→ **Required work**
Below are lines of data; restate word for word those running from the line containing "Lemma table_wf_update t" to the line containing "by eapply H3.", inclusive, and no others.

→ **Records for processing**

Definition find_tcp_established_socket (t : SocketTable) (server_port : Z) : option Z :=
  fst <$> List.find (fun '(_, socket) =>
    bool_decide (sk_kind socket = Stream) && (sk_port socket =? server_port)
    && match sk_inner socket with
       | SocketTcp s => bool_decide (ts_state s = Established)
       | _ => false
       end) (btree_iter (st_table t)).

Definition find_tcp_socket_by_port_and_addr (t : SocketTable) (local_port : Z)
    (remote_addr : Ipv4Addr) (remote_port : Z) : option Z :=
  fst <$> List.find (fun '(_, socket) =>
    bool_decide (sk_kind socket = Stream) && (sk_port socket =? local_port)
    && match sk_inner socket with
       | SocketTcp s =>
           match ts_dst_ipv4_addr s, ts_dst_port s with
           | Some addr, Some port => bool_decide (addr = remote_addr) && (port =? remote_port)
           | _, _ => false
           end
       | _ => false
       end) (btree_iter (st_table t)).

(** ** The TCP receive path of one socket *)

(** A segment that carries part of the peer's byte stream: [data] is the stream
    from offset [off], and [seq] numbers that offset from [isn]. *)
Definition segment_of (isn : Z) (stream : list Z) (seg : Z * list Z) : Prop :=
  exists off : nat, (off + length (snd seg) <= length stream)%nat
    /\ fst seg = wrap 32 (isn + Z.of_nat off)
    /\ snd seg = take (length (snd seg)) (drop off stream).

Definition receive_segments (segs : list (Z * list Z)) : SR TcpSocket unit :=
  sfor segs (fun '(seq, data) => receive_data data seq).

(** An established socket that holds the first [k] bytes of the stream after
    what it held before. *)
Definition holds_prefix (isn : Z) (stream buf0 : list Z) (k : nat) (s : TcpSocket) : Prop :=
  ts_state s = Established /\ (k <= length stream)%nat
  /\ ts_next_recv_seq s = wrap 32 (isn + Z.of_nat k) /\ ts_buf s = buf0 ++ take k stream.

Lemma wrap32_offset isn (a b : nat) :
  Z.of_nat a < 2 ^ 32 -> Z.of_nat b < 2 ^ 32 ->
  wrap 32 (isn + Z.of_nat a) = wrap 32 (isn + Z.of_nat b) -> a = b.
Proof.
  unfold wrap. intros Ha Hb Heq.
  assert (Z.of_nat a mod 2 ^ 32 = Z.of_nat b mod 2 ^ 32) as H.
  { replace (Z.of_nat a) with (isn + Z.of_nat a - isn) by lia.
    replace (Z.of_nat b) with (isn + Z.of_nat b - isn) by lia.
    by rewrite Zminus_mod, Heq, <- Zminus_mod. }
  rewrite !Z.mod_small in H; lia.
Qed.

Lemma wrapping_add_wrap isn k n :
  wrapping_add 32 (wrap 32 (isn + Z.of_nat k)) (wrap 32 (Z.of_nat n)) = wrap 32 (isn + Z.of_nat (k + n)).
Proof. unfold wrapping_add, wrap. rewrite <- Zplus_mod. f_equal. lia. Qed.

(** One segment: accepted when it starts where the socket stands, otherwise
    ignored. *)
Lemma receive_data_step isn stream buf0 k s off data :
  Z.of_nat (length stream) < 2 ^ 32 -> holds_prefix isn stream buf0 k s ->
  (off + length data <= length stream)%nat -> data = take (length data) (drop off stream) ->
  exists s', receive_data data (wrap 32 (isn + Z.of_nat off)) s = (Ok tt, s')
    /\ holds_prefix isn stream buf0 (if decide (off = k) then k + length data else k)%nat s'.
Proof.
  intros Hl (H1 & H2 & H3 & H4) Hoff Hdata. unfold receive_data, sbind, sget. rewrite H1.
  change (negb (bool_decide (Established = Established))) with false. cbv iota. rewrite H3.
  destruct (Z.eqb_spec (wrap 32 (isn + Z.of_nat off)) (wrap 32 (isn + Z.of_nat k))) as [Heq|Hne];
    cbn [negb]; cbv iota.
  - apply wrap32_offset in Heq as ->; [|lia..]. rewrite decide_True by done.
    destruct data as [|x data'] eqn:Ed.
    { exists s. split; [done|]. cbn [length]. rewrite Nat.add_0_r. done. }
    rewrite <- Ed in *. eexists. split; [done|]. split_and!; [done|lia| |].
    + cbn [set_next_recv_seq set_buf ts_next_recv_seq]. by rewrite wrapping_add_wrap.
    + cbn [set_next_recv_seq set_buf ts_buf]. rewrite H4, <- app_assoc. f_equal.
      rewrite Hdata at 1. by rewrite take_take_drop.
  - rewrite decide_False by (by intros ->). by exists s.
Qed.

Lemma receive_segments_prefix isn stream buf0 k s segs :
  Z.of_nat (length stream) < 2 ^ 32 -> Forall (segment_of isn stream) segs ->
  holds_prefix isn stream buf0 k s ->
  exists k' s', receive_segments segs s = (Ok tt, s') /\ (k <= k')%nat /\ holds_prefix isn stream buf0 k' s'.
Proof.
  intros Hl Hs. revert k s. induction Hs as [|[seq data] segs (off & H1 & H2 & H3) Hs IH]; intros k s Hk.
  { exists k, s. done. }
  cbn [fst snd] in *. destruct (receive_data_step isn stream buf0 k s off data) as (s1 & Hr & Hk1); [done..|].
  destruct (IH _ _ Hk1) as (k' & s' & Hr' & Hle & Hk').
  exists k', s'. split_and!; [|destruct (decide (off = k)); lia|done].
  unfold receive_segments in *. cbn [sfor]. unfold sbind. by rewrite H2, Hr.
Qed.

(** The segments of a stream cut into chunks, in order, from offset [off]. *)
Fixpoint chunk_segments (isn : Z) (off : nat) (chunks : list (list Z)) : list (Z * list Z) :=
  match chunks with
  | [] => []
  | c :: cs => (wrap 32 (isn + Z.of_nat off), c) :: chunk_segments isn (off + length c) cs
  end.

Lemma receive_chunks isn stream buf0 k s chunks :
  Z.of_nat (length stream) < 2 ^ 32 -> drop k stream = mjoin chunks ->
  holds_prefix isn stream buf0 k s ->
  exists s', receive_segments (chunk_segments isn k chunks) s = (Ok tt, s')
    /\ holds_prefix isn stream buf0 (length stream) s'.
Proof.
  intros Hl. revert k s. induction chunks as [|c cs IH]; intros k s Hd Hk.
  { exists s. split; [done|]. destruct Hk as (H1 & H2 & H3 & H4).
    assert (k = length stream) as <-; [|done]. apply (f_equal length) in Hd.
    rewrite length_drop in Hd. cbn in Hd. lia. }
  cbn [mjoin list_join] in Hd. destruct Hk as (H1 & H2 & H3 & H4).
  pose proof (f_equal length Hd) as Hlen. rewrite length_drop, length_app in Hlen.
  destruct (receive_data_step isn stream buf0 k s k c) as (s1 & Hr & Hk1); [done|done|lia| |].
  { by rewrite Hd, take_app_length. }
  rewrite decide_True in Hk1 by done.
  destruct (IH (k + length c)%nat s1) as (s' & Hr' & Hk'); [|done|].
  { by rewrite <- drop_drop, Hd, drop_app_length. }
  exists s'. split; [|done]. unfold receive_segments in *. cbn [chunk_segments sfor].
  unfold sbind. by rewrite Hr.
Qed.

(** ** The TCP state machine *)

(** The operations on a TCP socket, from any caller, in any order. *)
Inductive tcp_step : TcpSocket -> TcpSocket -> Prop :=
| step_start_passive s s' r p : start_passive p s = (r, s') -> tcp_step s s'
| step_start_active s s' r a p : addr_wf a -> start_active a p s = (r, s') -> tcp_step s s'
| step_receive_syn s s' r n : receive_syn n s = (r, s') -> tcp_step s s'
| step_receive_syn_ack s s' r n : receive_syn_ack n s = (r, s') -> tcp_step s s'
| step_receive_ack s s' r : receive_ack s = (r, s') -> tcp_step s s'
| step_receive_fin s s' r : receive_fin s = (r, s') -> tcp_step s s'
| step_receive_data s s' r d n : receive_data d n s = (r, s') -> tcp_step s s'
| step_add_seq_num s s' r n : add_seq_num n s = (r, s') -> tcp_step s s'
| step_reset_buf s s' r : reset_buf s = (r, s') -> tcp_step s s'
| step_set_dst_addr s a : addr_wf a -> tcp_step s (set_dst_ipv4_addr a s)
| step_set_dst_port s p : tcp_step s (set_dst_port p s)
| step_close s s' r : TcpSocket_close s = (r, s') -> tcp_step s s'.

(** The transitions of RFC 793 that the kernel implements, with the reset by
    [close]. *)
Definition tcp_edge (a b : TcpSocketState) : bool :=
  match a, b with
  | Closed, Listen | Closed, SynSent | Listen, SynReceived | SynSent, Established
  | SynReceived, Established | Established, CloseWait | _, Closed => true
  | _, _ => bool_decide (a = b)
  end.

(** The states the kernel can be in. *)
Definition tcp_live (s : TcpSocketState) : bool :=
  match s with
  | Closed | Listen | SynReceived | SynSent | Established | CloseWait => true
  | _ => false
  end.

Definition tcp_inv (s : TcpSocket) : Prop :=
  tcp_live (ts_state s) = true /\ is_uint 32 (ts_seq_num s) = true
  /\ is_uint 32 (ts_next_recv_seq s) = true
  /\ (ts_state s = SynSent -> is_Some (ts_dst_ipv4_addr s) /\ is_Some (ts_dst_port s))
  /\ (forall a, ts_dst_ipv4_addr s = Some a -> addr_wf a).

Lemma wrapping_add_uint a b : is_uint 32 (wrapping_add 32 a b) = true.
Proof. apply wrap_uint. lia. Qed.

#[export] Hint Resolve wrapping_add_uint : kernel.

Lemma tcp_step_edge s s' : tcp_step s s' -> tcp_edge (ts_state s) (ts_state s') = true.
Proof.
  assert (forall x, tcp_edge x x = true) as Hrefl by (by intros []).
  destruct 1 as [s s' r p H|s s' r a p Ha H|s s' r n H|s s' r n H|s s' r H|s s' r H|s s' r d n H
    |s s' r n H|s s' r H|s a Ha|s p|s s' r H];
    unfold start_passive, start_active, receive_syn, receive_syn_ack, receive_ack, receive_fin, receive_data,
      add_seq_num, reset_buf, TcpSocket_close, sbind, sget, smodify, sput, sret, serr in H || idtac; try done;
    repeat case_bool_decide; cbn [negb andb] in H;
    repeat match goal with
    | H : context [match ?d with [] => _ | _ :: _ => _ end] |- _ => destruct d
    | H : context [if negb (?a =? ?b) then _ else _] |- _ => destruct (a =? b); cbn [negb] in H
    end; injection H as <- <-; cbn;
    repeat match goal with H : ts_state _ = _ |- _ => rewrite H end; done || by destruct (ts_state s).
Qed.

Lemma tcp_step_inv s s' : tcp_inv s -> tcp_step s s' -> tcp_inv s'.
Proof.
  intros (H1 & H2 & H3 & H4 & H5).
  destruct 1 as [s s' r p H|s s' r a p Ha H|s s' r n H|s s' r n H|s s' r H|s s' r H|s s' r d n H
    |s s' r n H|s s' r H|s a Ha|s p|s s' r H];
    unfold start_passive, start_active, receive_syn, receive_syn_ack, receive_ack, receive_fin, receive_data,
      add_seq_num, reset_buf, TcpSocket_close, sbind, sget, smodify, sput, sret, serr in H || idtac;
    repeat case_bool_decide; cbn [negb andb] in H || idtac;
    repeat match goal with
    | H : context [match ?d with [] => _ | _ :: _ => _ end] |- _ => destruct d
    | H : context [if negb (?a =? ?b) then _ else _] |- _ => destruct (a =? b); cbn [negb] in H
    end; try (injection H as <- <-); unfold tcp_inv; cbn;
    split_and!; auto with kernel; try done; try (by apply wrap_uint); intros Hs;
    try done; try (destruct (H4 Hs); eauto); eauto; by intros [= <-].
Qed.

Lemma TcpSocket_new_inv : tcp_inv TcpSocket_new.
Proof. by split_and!. Qed.

(** ** The socket table *)

(** A socket's inner socket is of its kind, and its port is a [u16]. *)
Definition socket_ok (s : Socket) : Prop :=
  is_uint 16 (sk_port s) = true
  /\ match sk_kind s, sk_inner s with
     | Stream, SocketTcp t => tcp_inv t
     | Dgram, SocketUdp _ => True
     | _, _ => False
     end.

Definition port_map (t : SocketTable) (kind : SocketType) : gmap Z Z :=
  match kind with Stream => st_tcp_port_map t | Dgram => st_udp_port_map t end.

Record table_wf (t : SocketTable) : Prop := {
  tw_next : 4096 <= st_next_id t < 2 ^ 64;
  tw_ids : forall id s, st_table t !! id = Some s -> 4096 <= id < st_next_id t;
  tw_sockets : forall id s, st_table t !! id = Some s -> socket_ok s;
  tw_ports : forall kind p id, port_map t kind !! p = Some id ->
    p <> 0 /\ exists s, st_table t !! id = Some s /\ sk_kind s = kind /\ sk_port s = p;
  tw_disjoint : forall p, st_tcp_port_map t !! p = None \/ st_udp_port_map t !! p = None
}.

Lemma SocketTable_new_wf : table_wf SocketTable_new.
Proof.
  constructor; cbn.
  - lia.
  - intros id s. by rewrite lookup_empty.
  - intros id s. by rewrite lookup_empty.
  - intros [] p id; cbn; by rewrite lookup_empty.
  - intros p. left. apply lookup_empty.
Qed.

(** Changing a socket without changing its port or kind. *)
Lemma table_wf_update t id s s' :
  table_wf t -> st_table t !! id = Some s -> sk_port s' = sk_port s -> sk_kind s' = sk_kind s ->
  socket_ok s' -> table_wf (set_table (<[id := s']> (st_table t)) t).
Proof.
  intros [H1 H2 H3 H4 H5] Hid Hp Hk Hok. constructor; cbn.
  - done.
  - intros i x Hx. destruct (decide (i = id)) as [->|Hne]; [by eapply H2|].
    rewrite lookup_insert_ne in Hx by done. by eapply H2.
  - intros i x Hx. destruct (decide (i = id)) as [->|Hne].
    + rewrite lookup_insert_eq in Hx. by injection Hx as <-.
    + rewrite lookup_insert_ne in Hx by done. by eapply H3.
  - intros kind p i Hi. change (port_map (set_table _ t) kind) with (port_map t kind) in Hi.
    destruct (H4 kind p i Hi) as (Hp0 & x & Hx & Hxk & Hxp). split; [done|].
    destruct (decide (i = id)) as [->|Hne].
    + exists s'. rewrite lookup_insert_eq. simplify_eq. split_and!; congruence.
    + exists x. by rewrite lookup_insert_ne.
  - done.
Qed.

Lemma socket_by_id_run t id s : st_table t !! id = Some s -> socket_by_id id t = (Ok s, t).
Proof. intros H. unfold socket_by_id, sbind, sget, slift. by rewrite H. Qed.

Lemma socket_by_id_none t id : st_table t !! id = None -> socket_by_id id t = (Err socket_id_error, t).
Proof. intros H. unfold socket_by_id, sbind, sget, slift. by rewrite H. Qed.

Lemma socket_mut_by_id_run {A} t id s (f : SR Socket A) r s' :
  st_table t !! id = Some s -> f s = (r, s') ->
  socket_mut_by_id id f t = (r, set_table (<[id := s']> (st_table t)) t).
Proof.
  intros Hs Hf. unfold socket_mut_by_id. rewrite (sbind_run _ _ t s t) by (by apply socket_by_id_run).
  by rewrite Hf.
Qed.

Lemma socket_mut_by_id_none {A} t id (f : SR Socket A) :
  st_table t !! id = None -> socket_mut_by_id id f t = (Err socket_id_error, t).
Proof. intros H. unfold socket_mut_by_id, sbind. by rewrite socket_by_id_none. Qed.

→ **Your response**
Lemma table_wf_update t id s s' :
  table_wf t -> st_table t !! id = Some s -> sk_port s' = sk_port s -> sk_kind s' = sk_kind s ->
  socket_ok s' -> table_wf (set_table (<[id := s']> (st_table t)) t).
Proof.
  intros [H1 H2 H3 H4 H5] Hid Hp Hk Hok. constructor; cbn.
  - done.
  - intros i x Hx. destruct (decide (i = id)) as [->|Hne]; [by eapply H2|].
    rewrite lookup_insert_ne in Hx by done. by eapply H2.
  - intros i x Hx. destruct (decide (i = id)) as [->|Hne].
    + rewrite lookup_insert_eq in Hx. by injection Hx as <-.
    + rewrite lookup_insert_ne in Hx by done. by eapply H3.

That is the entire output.